« If our fathers bailed, what does that tell you about God ? »

 

Source : Une histoire de la conquête spatiale, des fusées nazies aux astrocapitalistes du New Space, par Irénée Réginald et Arnaud Saint-Martin, éditions La Fabrique

Les premiers tests réalisés par la NACA, l’ancêtre de la NASA, pour évaluer la fiabilité des futurs astronautes semblent avoir été conçus pour les humilier au maximum : ils sont pris en photo nus, pénétrés dans tous leurs orifices par différents appareils et soumis à toutes sortes d’expériences ubuesques, sans qu’il soit au final établi de lien réel entre leurs caractéristiques physiques et leur capacité à performer dans l’espace.

L’idée même recruter prioritairement des pilotes de chasse ne va d’ailleurs pas de soi. Avant que ce choix ne soit appuyé par le Président Eisenhower, il est établi une liste de métiers où aller piocher pour former les futurs astronautes. Des joueurs de baseball aux trapézistes en passant par les médecins, grimpeurs de montagne et les professeurs : tout est envisagé.

Mais, à la fin des années 1960, l’agence cherche avant tout un profil de « superman ordinaire. » Le gendre idéal et bien rangé auquel tout le monde peut s’identifier, et de préférence pas trop exubérant. Qui plus est, les pilotes de chasses sont des militaires, dociles, familiers des combinaisons pressurisées et, contrairement aux pilotes opérant dans le civil qui possèdent des qualités similaires, dotés des bonnes habilitations de sécurité et plus faciles à contacter. Un dernier détail : ils rechignent moins à être déménagés là où il le faut sans trop poser de questions.

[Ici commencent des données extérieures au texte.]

(** Where the stored nonce is below the largest [uint64], Go's [+ 1] is the
    successor: every nonce other than the stored nonce plus 1 is rejected. *)
Lemma processTx_bad_nonce_no_wrap `{Collaborators} c fee tx st :
  0 <= GetNonce st (fst (Sender tx)) < 2 ^ 64 - 1 ->
  AccountNonce tx <> GetNonce st (fst (Sender tx)) + 1 ->
  processTx c fee tx st
  = (Err (ErrInvalidTxNonce (GetNonce st (fst (Sender tx)) + 1) (AccountNonce tx)), st).
Proof.
  intros Hrange Hne.
  assert (Hsmall : u64 (GetNonce st (fst (Sender tx)) + 1) = GetNonce st (fst (Sender tx)) + 1)
    by (unfold u64; apply Z.mod_small; lia).
  rewrite <- Hsmall at 1. apply processTx_bad_nonce. by rewrite Hsmall.
Qed.

(** A payment without recipient: the nil pointer is dereferenced after the
    sender was debited; the call panics and nothing rolls the debit back. *)
Example payment_without_recipient :
  let tx := {| AccountNonce := 1; Type_ := SendTx; To := None; Amount := 4;
               Signature := [7] |} in
  let b := sampleBlock [tx] emptyHash emptyHash [] in
  fst (fst (@applyBlock toy sampleChain sampleState b false)) = Panic
  /\ GetBalance (snd (fst (@applyBlock toy sampleChain sampleState b false))) 7 = 6.
Proof. vm_compute. split; reflexivity. Qed.

(** * More of the pipeline *)

(** ** What the transactions of a block do to the accounts *)

Lemma totalBalance_insert (m : gmap Z Account) a acc :
  totalBalance (<[a := acc]> m)
  = totalBalance m - Balance (default emptyAccount (m !! a)) + Balance acc.
Proof.
  unfold totalBalance. destruct (m !! a) as [old|] eqn:Hlookup; simpl.
  - rewrite <- insert_delete_eq.
    rewrite map_fold_insert_L; [| intros; lia | apply lookup_delete_eq].
    rewrite (map_fold_delete_L _ _ a old m); [lia | intros; lia | exact Hlookup].
  - rewrite map_fold_insert_L; [lia | intros; lia | exact Hlookup].
Qed.

Lemma totalBalance_update st a acc :
  totalBalance (live (update st a acc))
  = totalBalance (live st) - Balance (account st a) + Balance acc.
Proof. unfold update, account; simpl. apply totalBalance_insert. Qed.

Lemma totalBalance_SetNonce st a n :
  totalBalance (live (SetNonce st a n)) = totalBalance (live st).
Proof. unfold SetNonce. rewrite totalBalance_update. simpl. lia. Qed.

Lemma totalBalance_Approve st a :
  totalBalance (live (Approve st a)) = totalBalance (live st).
Proof. unfold Approve. rewrite totalBalance_update. simpl. lia. Qed.

Lemma totalBalance_SetBalance st a v :
  totalBalance (live (SetBalance st a v)) = totalBalance (live st) - GetBalance st a + v.
Proof. unfold SetBalance, GetBalance. rewrite totalBalance_update. simpl. lia. Qed.

Lemma totalBalance_AddBalance st a v :
  totalBalance (live (AddBalance st a v)) = totalBalance (live st) + v.
Proof. unfold AddBalance. rewrite totalBalance_SetBalance. lia. Qed.

Lemma totalBalance_SubBalance st a v :
  totalBalance (live (SubBalance st a v)) = totalBalance (live st) - v.
Proof. unfold SubBalance. rewrite totalBalance_SetBalance. lia. Qed.

Lemma processTx_totalBalance `{Collaborators} c fee tx st r st' :
  processTx c fee tx st = (r, st') -> r <> Panic ->
  totalBalance (live st') = totalBalance (live st).
Proof.
  destruct (decide (AccountNonce tx = u64 (GetNonce st (fst (Sender tx)) + 1))) as [Heq|Hne].
  - rewrite (processTx_good_nonce _ _ _ _ Heq). simpl. destruct (Type_ tx).
    + destruct (_ <? 0); [by intros [= <- <-] |].
      destruct (To tx) as [to|]; intros [= <- <-] Hr; [| done].
      rewrite totalBalance_SetNonce, totalBalance_AddBalance, !totalBalance_SubBalance. lia.
    + intros [= <- <-] _. by rewrite totalBalance_SetNonce.
    + intros [= <- <-] _. by rewrite totalBalance_SetNonce, totalBalance_Approve.
  - rewrite (processTx_bad_nonce _ _ _ _ Hne). by intros [= <- <-].
Qed.

Lemma processTxs_from_totalBalance `{Collaborators} c txs : forall fee st r st',
  processTxs_from c fee txs st = (r, st') -> r <> Panic ->
  totalBalance (live st') = totalBalance (live st).
Proof.
  induction txs as [|tx txs IH]; intros fee st r st'; simpl.
  - by intros [= <- <-].
  - unfold bind. destruct (processTx c fee tx st) as [[fee' | e |] st1] eqn:Htx.
    + intros Hrest Hr. rewrite (IH _ _ _ _ Hrest Hr).
      eapply processTx_totalBalance; [exact Htx | done].
    + intros [= <- <-] _. eapply processTx_totalBalance; [exact Htx | done].
    + by intros [= <- <-].
Qed.

(** X1 (conservation).  The transactions of a block move balances between
    accounts and neither create nor destroy any: unless the run panics, the sum
    of all balances after [processTxs] is the sum before, whether the run
    succeeded or stopped at an error with part of the block applied. *)
Theorem X1_processTxs_conserves_balances `{Collaborators} (c : Blockchain) (b : Block)
    (p : bool) (st st' : StateDB) (r : res Z) :
  processTxs c b p st = (r, st') ->
  r <> Panic ->
  totalBalance (live st') = totalBalance (live st).
Proof. unfold processTxs. apply processTxs_from_totalBalance. Qed.

Lemma X1_processTxs_conserves_balances_witness :
  totalBalance (live sampleState) = 110
  /\ totalBalance
       (live (snd (@processTxs toy sampleChain
                     (sampleBlock [sampleSend; sampleOverdraft] emptyHash emptyHash [])
                     false sampleState)))
     = totalBalance (live sampleState).
Proof.
  split; [vm_compute; reflexivity |].
  apply (X1_processTxs_conserves_balances (H := toy) sampleChain
           (sampleBlock [sampleSend; sampleOverdraft] emptyHash emptyHash []) false
           sampleState _ (Err ErrNotEnoughFunds)).
  - vm_compute. reflexivity.
  - discriminate.
Defined.

(** *** Accounts a block does not name *)

Lemma processTx_frame `{Collaborators} c fee tx st r st' a :
  processTx c fee tx st = (r, st') -> ~ touches tx a -> account st' a = account st a.
Proof.
  intros Htx Hno.
  assert (Hs : fst (Sender tx) <> a) by (intros <-; apply Hno; by left).
  revert Htx.
  destruct (decide (AccountNonce tx = u64 (GetNonce st (fst (Sender tx)) + 1))) as [Heq|Hne].
  - rewrite (processTx_good_nonce _ _ _ _ Heq). simpl.
    destruct (Type_ tx) eqn:Htype.
    + destruct (_ <? 0); [by intros [= <- <-] |].
      destruct (To tx) as [to|] eqn:Hto; intros [= <- <-].
      * assert (to <> a) by (intros <-; apply Hno; by right).
        unfold SetNonce, AddBalance, SubBalance, SetBalance.
        by rewrite !account_update_ne.
      * unfold SubBalance, SetBalance. by rewrite !account_update_ne.
    + intros [= <- <-]. unfold SetNonce. by rewrite account_update_ne.
    + intros [= <- <-]. unfold SetNonce, Approve. by rewrite !account_update_ne.
  - rewrite (processTx_bad_nonce _ _ _ _ Hne). by intros [= <- <-].
Qed.

Lemma processTxs_from_frame `{Collaborators} c a txs : forall fee st r st',
  processTxs_from c fee txs st = (r, st') ->
  Forall (fun tx => ~ touches tx a) txs ->
  account st' a = account st a.
Proof.
  induction txs as [|tx txs IH]; intros fee st r st'; simpl.
  - by intros [= <- <-].
  - intros Hrun Hall. apply Forall_cons in Hall as [Htx Hall]. revert Hrun.
    unfold bind. destruct (processTx c fee tx st) as [[fee' | e |] st1] eqn:Hstep.
    + intros Hrest. rewrite (IH _ _ _ _ Hrest Hall). eapply processTx_frame; eauto.
    + intros [= <- <-]. eapply processTx_frame; eauto.
    + intros [= <- <-]. eapply processTx_frame; eauto.
Qed.

(** X2 (frame).  An address that is neither the sender of a transaction of the
    block nor the recipient of one of its payments keeps its account (balance,
    nonce, identity) through [processTxs], whatever the outcome. *)
Theorem X2_processTxs_frame `{Collaborators} (c : Blockchain) (b : Block) (p : bool)
    (st st' : StateDB) (r : res Z) (a : Address) :
  processTxs c b p st = (r, st') ->
  Forall (fun tx => ~ touches tx a) (Transactions (body b)) ->
  account st' a = account st a.
Proof. unfold processTxs. apply processTxs_from_frame. Qed.

(** Account 9 is not named by [sampleSend], which account 7 pays to account 8. *)
Lemma X2_processTxs_frame_witness :
  account (snd (@processTxs toy sampleChain sampleProposal false sampleState)) 9
  = account sampleState 9.
Proof.
  apply (X2_processTxs_frame (H := toy) sampleChain sampleProposal false sampleState _
           (Ok 0) 9).
  - vm_compute. reflexivity.
  - repeat constructor. vm_compute. intros [Hs | [_ Hto]]; discriminate.
Defined.

(** *** Balances stay non-negative *)

Lemma nonneg_GetBalance st a : nonneg st -> 0 <= GetBalance st a.
Proof.
  intros Hst. unfold GetBalance, account.
  destruct (live st !! a) as [acc|] eqn:Hlookup; simpl; [| done].
  exact (Hst a acc Hlookup).
Qed.

Lemma nonneg_update st a acc : nonneg st -> 0 <= Balance acc -> nonneg (update st a acc).
Proof. intros Hst Hacc. unfold nonneg, update; simpl. by apply map_Forall_insert_2. Qed.

Lemma nonneg_SetBalance st a v : nonneg st -> 0 <= v -> nonneg (SetBalance st a v).
Proof. intros. by apply nonneg_update. Qed.

Lemma nonneg_SetNonce st a n : nonneg st -> nonneg (SetNonce st a n).
Proof. intros Hst. apply nonneg_update; [done |]. apply (nonneg_GetBalance _ a Hst). Qed.

Lemma nonneg_Approve st a : nonneg st -> nonneg (Approve st a).
Proof. intros Hst. apply nonneg_update; [done |]. apply (nonneg_GetBalance _ a Hst). Qed.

Leurs premiers pas dans cet environnement naissant qu’est l’astronautique ne sont pas simples. Leur métier n’existe pas encore à proprement parler et consiste, de dehors des textes à répétition, à s’armer de patience dans l’attente d’un éventuel vol dans l’espace dans plusieurs mois ou années, ce qui sera encore plus vrai pour les générations suivantes d’astronautes, dont certains attendront jusqu’à vingt et un ans avant de voler.

Aux débuts de l’ère spatiale, les Mercury Seven font face à ce double défi de démontrer leur utilité à l’extérieur, vis-à-vis du grand public, comme à l’intérieur, face aux scientifiques et ingénieurs dont les corps de métier sont déjà constitués. Il faut rappeler ici que les premiers êtres vivants envoyés dans l’espace par les Américains sont des singes et qu’il s’agit pour les astronautes d’expliquer en quoi leur présence là-haut a plus de valeur ajoutée que celle des primates.

La réalité du métier d’astronaute, aller dans l’espace, se résume alors à s’asseoir dans une capsule étroite, et à supporter ses turbulences jusqu’à la mise en orbite. Une fois dans l’espace, il n’est pas encore question de batifoler en apesanteur. Puis viennent la redescente, et de nouvelles turbulences lors de cette opération très risquée de rentrée dans l’atmosphère terrestre. Les scientifiques, peu enjoués à l’idée de s’embarrasser de systèmes de survie lors de vols largement automatisés, pensent même à droguer les astronautes dans la capsule, non pas pour les protéger des désagréments du voyage, mais pour éviter qu’ils ne soient tentés d’appuyer sur le mauvais bouton.

À bord, ils n’ont alors pas plus d’autonomie qu’un passager d’une compagnie aérienne classique qu’on « autorise à ajuster son siège, sa tablette et le volet du hublot » ironise Gerard DeGroot. L’existence même du hublot est l’objet d’un conflit entre les Mercury Seven et les ingénieurs responsables de la conception de la capsule Mercury qu’ils voudront au passage renommer « Spacecraft », vaisseau spatial, pour donner l’illusion d’un pilotage de haute voltige.

Comment maintenir que les astronautes maîtrisent quoi que ce soit s’ils ne voient rien depuis l’intérieur du vaisseau ? Le conflit de culture entre astronautes, scientifiques et ingénieurs perdure les années suivantes, particulièrement dans les moments où la NASA tente de faire entrer des scientifiques dans les corps d’astronautes : ces derniers n’y trouveront jamais vraiment leur place, leur simple présence laissant penser que n’importe qui pouvait devenir astronaute.